Figure 4.1 Arrhenius plot of the effect of temperature on water loss from a grasshopper (Melanoplus sanguinipes).

Note: The plot is biphasic, with a break point at 42°C, and the same break point is obtained when the data are plotted without correction for vapour pressure deficit. Source: Gibbs (1998).

Study of the biophysical properties of cuticular lipids is difficult, because of the small amounts available and the complexity of the lipid mixtures.

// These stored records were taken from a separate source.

(** C4.  Wrap law, in either number model: with [min <= currentRate <= max]
    and [wrap = true], an increase for which [currentRate + increment > max]
    yields [min], and a decrease for which [currentRate - increment < min]
    yields [max], each up to the two-decimal rounding applied to every
    result. *)
Theorem wrap_law (config : Config num) (currentRate : num) (options : Options) :
  wrap options = true ->
  (minRate config <=? currentRate) = true ->
  (currentRate <=? maxRate config) = true ->
  ((maxRate config <? currentRate + increment_of config options) = true ->
   directionalRate config currentRate true options = round2 (minRate config))
  /\ ((currentRate - increment_of config options <? minRate config) = true ->
      directionalRate config currentRate false options
      = round2 (maxRate config)).
Proof.
  intros Hwrap Hlo Hhi. unfold directionalRate, newRate, increment_of.
  rewrite Hwrap. set (inc := if coarse options then _ else _).
  split; intros Hstep.
  - rewrite Hstep, js_lt_irrefl. reflexivity.
  - pose proof (js_lt_le_trans _ _ _ (js_lt_le_trans _ _ _ Hstep Hlo) Hhi)
      as Hbelow.
    rewrite (js_lt_asym _ _ Hbelow), Hstep. reflexivity.
Qed.

End WrapLaw.

(** In exact arithmetic the wrapped result is the opposite bound itself when
    that bound is a whole number of hundredths. *)
Lemma wrap_law_exact (config : Config Q) (currentRate : Q) (options : Options) :
  wrap options = true ->
  (minRate config <= currentRate)%Q ->
  (currentRate <= maxRate config)%Q ->
  ((maxRate config < currentRate + increment_of config options)%Q ->
   two_decimals (minRate config) ->
   (directionalRate config currentRate true options == minRate config)%Q)
  /\ ((currentRate - increment_of config options < minRate config)%Q ->
      two_decimals (maxRate config) ->
      (directionalRate config currentRate false options == maxRate config)%Q).
Proof.
  intros Hwrap Hlo Hhi. unfold directionalRate, newRate, increment_of.
  rewrite Hwrap. unfold_js. set (inc := if coarse options then _ else _).
  split; intros Hstep Hdec.
  - apply Qltb_lt in Hstep. rewrite Hstep, Qltb_irrefl.
    apply round2_fixed, Hdec.
  - assert (Qltb (maxRate config) (currentRate - inc) = false) as Hnot
      by (apply Qltb_ge; lra).
    apply Qltb_lt in Hstep. rewrite Hnot, Hstep.
    apply round2_fixed, Hdec.
Qed.

(** Scenario C of the specification and its mirror image, in binary64: a
    fine increase at the upper bound 3.0 lands on 0.5, a fine decrease at the
    lower bound 0.5 lands on 3.0. *)
Lemma wrap_law_witness :
  directionalRate DEFAULT_CONFIG (float_of_Z 3) true fine_options
    = round2 (minRate DEFAULT_CONFIG)
  /\ directionalRate DEFAULT_CONFIG (hundredths 50 : float) false fine_options
     = round2 (maxRate DEFAULT_CONFIG).
Proof.
  split.
  - refine (proj1 (wrap_law DEFAULT_CONFIG (float_of_Z 3) fine_options
                     _ _ _) _); vm_compute; reflexivity.
  - refine (proj2 (wrap_law DEFAULT_CONFIG (hundredths 50 : float) fine_options
                     _ _ _) _); vm_compute; reflexivity.
Defined.

(** Scenarios A, B and C of the specification, in binary64. *)
Example scenarios_A_B_C :
  directionalRate DEFAULT_CONFIG (float_of_Z 1) true fine_options
    = hundredths 105
  /\ directionalRate DEFAULT_CONFIG (float_of_Z 3) true coarse_options
     = float_of_Z 3
  /\ directionalRate DEFAULT_CONFIG (float_of_Z 3) true fine_options
     = hundredths 50.
Proof. repeat split; vm_compute; reflexivity. Qed.

(** ** Rounding of results *)

Section Rounding.
Local Open Scope Q_scope.

(** Adding 0.05 ten times to 1.0 in binary64 without the rounding step does
    drift: the sum is not 1.5. *)
Example unrounded_sum_drifts :
  PrimFloat.eqb
    (Nat.iter 10 (fun r : float => (r + hundredths 5)%js) (float_of_Z 1))
    (hundredths 150) = false.
Proof. vm_compute. reflexivity. Qed.

(** C5.  Every result of a rate-change computation is a whole number of
    hundredths: the rate a directional request computes, the rate the popup's
    [setRate] stores (and forwards), and each keyboard preset (exact
    arithmetic).  Starting from 1.0, ten fine increases of 0.05 give exactly
    1.5: in binary64 through the rate computation alone, through ten
    Shift+ArrowRight key presses on the page and through ten clicks on the
    popup's increase button, and likewise in exact arithmetic. *)
Theorem two_decimal_results_without_drift :
  (forall (config : Config Q) currentRate up options,
     two_decimals (directionalRate config currentRate up options))
  /\ (forall (b : Browser Q) rate,
        exists v, udemy_playback_rate (storage (world (setRate rate b))) = Some v
                  /\ two_decimals v)
  /\ Forall two_decimals speedMap
  /\ Nat.iter 10 (fun r : float => directionalRate DEFAULT_CONFIG r true fine_options)
       (float_of_Z 1) = hundredths 150
  /\ (let w := Nat.iter 10 (keydown fine_increase_key) (lesson_world (float_of_Z 1)) in
      udemy_playback_rate (storage w) = Some (hundredths 150)
      /\ playbackRate (deref w 3%nat) = hundredths 150)
  /\ udemy_playback_rate
       (storage (world (Nat.iter 10 (popup_event click_increaseBtn)
                          (popup_over (lesson_world (float_of_Z 1))))))
     = Some (hundredths 150)
  /\ Nat.iter 10 (fun r : Q => directionalRate DEFAULT_CONFIG r true fine_options) 1
     = 150 # 100.
Proof.
  split; [intros; apply round2_two_decimals|].
  split.
  { intros b rate. rewrite setRate_storage. cbn [udemy_playback_rate].
    eexists. split; [reflexivity|]. apply round2_two_decimals. }
  split.
  { unfold speedMap. repeat constructor;
      match goal with |- two_decimals (hundredths ?k) => exists k; reflexivity end. }
  repeat split; vm_compute; reflexivity.
Qed.
(** * SoulReader: the generation service and the annotation/memory controller

    A shallow embedding of [services/geminiService.ts] (endpoint resolution,
    format adapter, provider clients, router, response extraction) and of the
    controller logic of [App] (autonomous page scan, initial scan of a created
    book, automatic memory consolidation), with the properties the
    specification states about them; then the rest of the service (the
    free-text operations), the other handlers of [App], the conversation of
    [AnnotationModal], the connection test of [SettingsModal] and the
    duration of [ReadingReportModal], with properties read off the code.

    Conventions.
    - A JavaScript string is a [string]; a character of the model is one code
      unit, and only pass-through text may leave the ASCII range.
    - A parsed JSON value is a [json]; [undefined] is [None] of [option json].
      An object is the list of its own properties, in the order in which
      JavaScript lists them: array-index keys first, in ascending order, then
      the other keys in the order of their creation.
    - A function that may throw returns [result A]; [Throw e] is the exception.
    - What the platform decides (the network, [JSON.parse], [JSON.stringify],
      the clock, [Math.random], [process.env]) is a variable of the section
      that uses it. *)

From Stdlib Require Import String Ascii List Bool Arith ZArith QArith Lia.
From Stdlib Require Import Numbers.DecimalString.
From Stdlib Require DecimalZ DecimalPos.
From Stdlib Require Import Sorted.
From stdpp Require Import base list.
Import ListNotations.
Open Scope string_scope.

(* ================================================================== *)
(** * JavaScript strings *)
(* ================================================================== *)

Module Js.

(** The double quote and the line feed, which the prompts contain. *)
Definition dq : string := String (ascii_of_nat 34) EmptyString.
Definition nl : string := String (ascii_of_nat 10) EmptyString.

(** White space as [String.prototype.trim] reads it, on the ASCII range:
    TAB, LF, VT, FF, CR and SPACE. *)
Definition isWhiteSpace (c : ascii) : bool :=
  match nat_of_ascii c with
  | 9 | 10 | 11 | 12 | 13 | 32 => true
  | _ => false
  end.

Fixpoint trimStart (s : string) : string :=
  match s with
  | EmptyString => EmptyString
  | String c s' => if isWhiteSpace c then trimStart s' else s
  end.

Fixpoint trimEnd (s : string) : string :=
  match s with
  | EmptyString => EmptyString
  | String c s' =>
      match trimEnd s' with
      | EmptyString => if isWhiteSpace c then EmptyString else String c EmptyString
      | t => String c t
      end
  end.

However, in recent years, improved technology has been available in the form of Fourier transform infrared spectroscopy (FTIR), used extensively by Gibbs and colleagues to investigate phase behaviour in 5-50 mg samples of surface lipids. For example, lipids extracted from the exuviae of individual grasshoppers showed progressively higher levels of n-alkanes and higher melting points during acclimation to higher temperatures (Gibbs and Mousseau 1994). Lipid melting points and transition temperatures are highly correlated in the same individuals (Fig. 4.2). In general, data from model membranes, in vitro preparations and intact insects tend to support the lipid melting model for cuticle permeability. However, there are still inconsistencies in the relationships between water loss and the chemical and physical properties of cuticular lipids (Gibbs 2002b). For example, apparently adaptive changes in cuticular lipids of Drosophila mojavensis during thermal acclimation do not result in reduced water loss (Gibbs et al. 1998).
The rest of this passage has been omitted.